The strike water for the second mash should be about the same temperature as the strike water for mashing, or about 176 °F (80 °C), and should be adjusted for mineral content as for the first mash. As stated above, this second mash water must be thoroughly mixed with the grain – any unmixed clumps of the latter will result in loss of extract. How much water you use depends on how much wort you collect from the first mash. In the example above we got 2 gallons (7.6 L) this way, so you would need to collect another 3.5-4 gallons (13-15 L), and this is what you would use in the second mash, although you should allow a little extra for any dead space below the faucet in the tun. It is probably wise to use a little more than you think you will need, and boil for a little longer if necessary, whereas you are stuck if you do not collect enough wort.
Single or dilute mash
This procedure is the oldest, simplest and quickest of the three methods, for it consists of simply collecting the wort after mashing. It is obviously very inefficient as I discussed earlier. You can improve the efficiency in several ways. The first is to use much more water in the mash, but there is a limit to this if you want to get good starch conversion and to avoid the wort being highly fermentable, leading to thin beers. So the second is to increase the amount of grain, which may take as much as 20% or more extra grain. The third is to add an infusion of water at the end of the mash before run-off. The fourth way would be to add both more grain and use a more dilute mash. Calculating the amounts of grain and water required to do this is difficult to do with any accuracy, and is beyond the scope of this article.
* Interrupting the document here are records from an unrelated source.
(** Moving up to a well-formed ballot in the prepare phase, or to one with the
    value of the high ballot, keeps the invariant. *)
Lemma bumped_ok b s l s' l' :
  bumped b s l s' l' -> cmp_opt_ballot (current_ballot s) (Some b) = Lt -> wf_ballot b ->
  (phase s = PhasePrepare \/
   phase s = PhaseConfirm /\ value <$> high_ballot s = Some (value b)) ->
  ballot_inv s -> ballot_inv s' /\ evolves s l s' l'.
Proof.
  intros [Hcore Hl He Ho (evs & -> & Hv)] Hlt Hwf Hph I.
  pose proof (inv_high s I) as Hhigh. pose proof (inv_commit s I) as Hcommit.
  assert (phase s <> PhaseExternalize) as Hne by (destruct Hph as [->|[-> _]]; done).
  assert (phase s <> PhasePrepare -> (high_commit_after b s) = (high_ballot s, commit s)) as Hsame.
  { intros Hnp. destruct Hph as [?|[_ Hval]]; [done|]. unfold high_commit_after.
    destruct (high_ballot s) as [h|]; [|done]. simpl in *. injection Hval as Hval.
    by rewrite (proj2 (ballot_compatible_iff b h)). }
  assert (opt_below (high_commit_after b s).1 (Some b) /\
          opt_below (high_commit_after b s).2 (high_commit_after b s).1 /\
          wf_opt (high_commit_after b s).1 /\ wf_opt (high_commit_after b s).2) as (Hb1 & Hb2 & Hb3 & Hb4).
  { destruct I. unfold high_commit_after. destruct (map_or _ _ _) eqn:Em; [simpl|by simpl].
    split_and!; try done. destruct (high_ballot s) as [h|]; [simpl in *|done].
    apply ballot_compatible_iff in Em. split; [done|].
    destruct (current_ballot s) as [cur|]; [|done]. destruct Hhigh as [_ ?].
    apply ballot_compare_lt_counter in Hlt. lia. }
  unfold core in Hcore. injection Hcore as Hc Hp Hpp Hh Hcm Hphs. split.
  - destruct I. split; rewrite ?Hc, ?Hp, ?Hpp, ?Hh, ?Hcm, ?Hphs, ?He, ?Ho; try done.
    + intros Hn. rewrite (Hsame Hn). by apply inv_phase0.
    + intros Hn. rewrite Hsame by (rewrite Hn; done). by apply inv_override0.
  - apply evolves_same_phase; [|by rewrite Hphs|done].
    split; rewrite ?Hc, ?Hp, ?Hpp, ?Hh, ?Hcm, ?Hphs, ?He; try done.
    + intros _. unfold opt_ballot_le, cmp_le. by rewrite Hlt.
    + intros Hn. by rewrite (Hsame Hn).
Qed.

(** ** Accepting a ballot as prepared *)

Lemma change_prepared s l s' evs p' pp' :
  core s' = (current_ballot s, p', pp', high_ballot s, commit s, phase s) ->
  current_message_level s' = current_message_level s ->
  latest_envelopes s' = latest_envelopes s -> value_override s' = value_override s ->
  phase s <> PhaseExternalize -> wf_opt p' -> wf_opt pp' -> prime_below pp' p' ->
  opt_ballot_le (prepared s) p' -> externalized_values evs = [] ->
  ballot_inv s -> ballot_inv s' /\ evolves s l s' (l ++ evs).
Proof.
  intros [= Hc Hp Hpp Hh Hcm Hphs] Hl He Ho Hne Hwp Hwpp Hbelow Hle Hv I.
  split.
  - destruct I. by split; rewrite ?Hc, ?Hp, ?Hpp, ?Hh, ?Hcm, ?Hphs, ?He, ?Ho.
  - apply evolves_same_phase; [|by rewrite Hphs|done].
    by split; rewrite ?Hc, ?Hp, ?Hpp, ?Hh, ?Hcm, ?Hphs, ?He.
Qed.

Lemma set_prepared_wp b s l :
  ballot_inv s -> phase s <> PhaseExternalize -> wf_ballot b -> skip_candidate s b = false ->
  wp (set_prepared ctx b) (fun r s' l' =>
    (ballot_inv s' /\ evolves s l s' l') /\ high_ballot s' = high_ballot s /\
    phase s' = phase s /\ (r = true -> prepared s' = Some b \/ prepared_prime s' = Some b)) s l.
Proof.
  intros I Hne Hwf Hskip. unfold skip_candidate in Hskip.
  apply orb_false_iff in Hskip as [[_ Hpp]%orb_false_iff Hp]. 
  pose proof (inv_prepared_wf s I) as Hwp. pose proof (inv_prime_wf s I) as Hwpp.
  pose proof (inv_prime s I) as Hprime.
  unfold set_prepared, when. apply wp_bind, wp_get.
  destruct (prepared s) as [p|] eqn:Ep.
  - simpl in Hp. destruct (ballot_compare p b) eqn:Hcmp.
    + apply wp_ret. split_and!; try done. apply evolves_refl.
    + assert (opt_ballot_le (prepared s) (Some b)).
      { rewrite Ep. unfold opt_ballot_le, cmp_le. simpl. by rewrite Hcmp. }
      destruct (ballot_compatible p b) eqn:Hcompat; simpl; wp_steps;
        (split; [|split_and!; [done|done|by left]]); eapply change_prepared; try done; simpl.
      * apply ballot_compatible_iff in Hcompat.
        destruct (prepared_prime s) as [pp|]; [simpl in *|done]. destruct Hprime as [Hlt Hv].
        split; [by eapply (compare_lt_trans ballot_compare)|congruence].
      * split; [done|]. intros E. apply ballot_compatible_iff in E. congruence.
    + apply (compare_gt_lt ballot_compare) in Hcmp.
      assert (value b <> value p) as Hv.
      { intros Hv. apply not_true_iff_false in Hp. apply Hp, less_compatible_iff. split; [|done].
        by apply ballot_compare_lt_counter. }
      case_match; [|by apply wp_ret; split_and!; try done; apply evolves_refl].
      wp_steps. split; [eapply (change_prepared _ _ _ _ (Some p) (Some b)); unfold core; simpl;
        rewrite ?Ep; done|split_and!; [done|done|by right]].
  - wp_steps. split; [|split_and!; [done|done|by left]].
    eapply change_prepared; try done; simpl; [by destruct (prepared_prime s)|by rewrite Ep].
Qed.

Lemma void_commit s l :
  phase s <> PhaseExternalize -> ballot_inv s ->
  ballot_inv (put_commit None s) /\ evolves s l (put_commit None s) l.
Proof.
  intros Hne I. split; [by destruct I|]. rewrite <- (app_nil_r l) at 2.
  by apply evolves_same_phase.
Qed.

(** ** Raising the high and commit ballots

    The operations set the high ballot to one with the value of [b] first and
    move the current ballot up to [b] afterwards; between the two only the
    order of the high and the current ballot may be broken. *)

Record almost_inv (b : ScpBallot) (s : BallotProtocol) : Prop := {
  ai_wf : wf_ballot b /\ wf_opt (current_ballot s) /\ wf_opt (prepared s) /\
          wf_opt (prepared_prime s) /\ wf_opt (high_ballot s) /\ wf_opt (commit s);
  ai_prime : prime_below (prepared_prime s) (prepared s);
  ai_high : match high_ballot s with
            | Some h => value h = value b /\
                (counter h <= counter b \/ counter h <= counter_or_zero (current_ballot s))
            | None => False
            end;
  ai_current : match current_ballot s with Some cur => value cur = value b | None => True end;
  ai_commit : opt_below (commit s) (high_ballot s);
  ai_override : phase s = PhaseConfirm -> value_override s = Some (value b);
  ai_phase : phase s <> PhaseExternalize;
  ai_envs : wf_envs (latest_envelopes s)
}.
However, the intricacies of these calculations mean that this procedure gives quite variable results, and makes it just about impossible to brew in a consistent manner. It is also more expensive than sparging, in terms of ingredient costs, and requires more vessel space, so it may not be practical for making high gravity beers. In fact, if you are going to do more than one brew this way, you will very soon spend more money on extra ingredients than it would cost to buy a sparge arm. However, some commercial brewers do make strong beers this way by taking this first run wort, which will be at a high gravity. Some claim this gives a superior flavor, while others may simply want to make a very strong beer in a smaller batch size than their regular beers.
Sparging is the “classical” technique and consistently gives the best yields, and is very versatile in terms of making beers of different original gravities. It takes the longest time of the three methods, and requires buying a further piece of equipment. Re-mashing is quicker, but it results in lower yields, is somewhat inconsistent, and involves higher ingredient costs. Single mashing is simple to do and the quickest to carry out, but is expensive in ingredient costs, and may require a much larger mash vessel than the other two techniques.
It seems to me that if you plan to do all-grain brewing on a regular basis, then sparging is the way to go, and is my preferred choice. But your choice of method will depend upon your own preferences and circumstances. In the end, it is your beer you are brewing in your brewery, and not mine!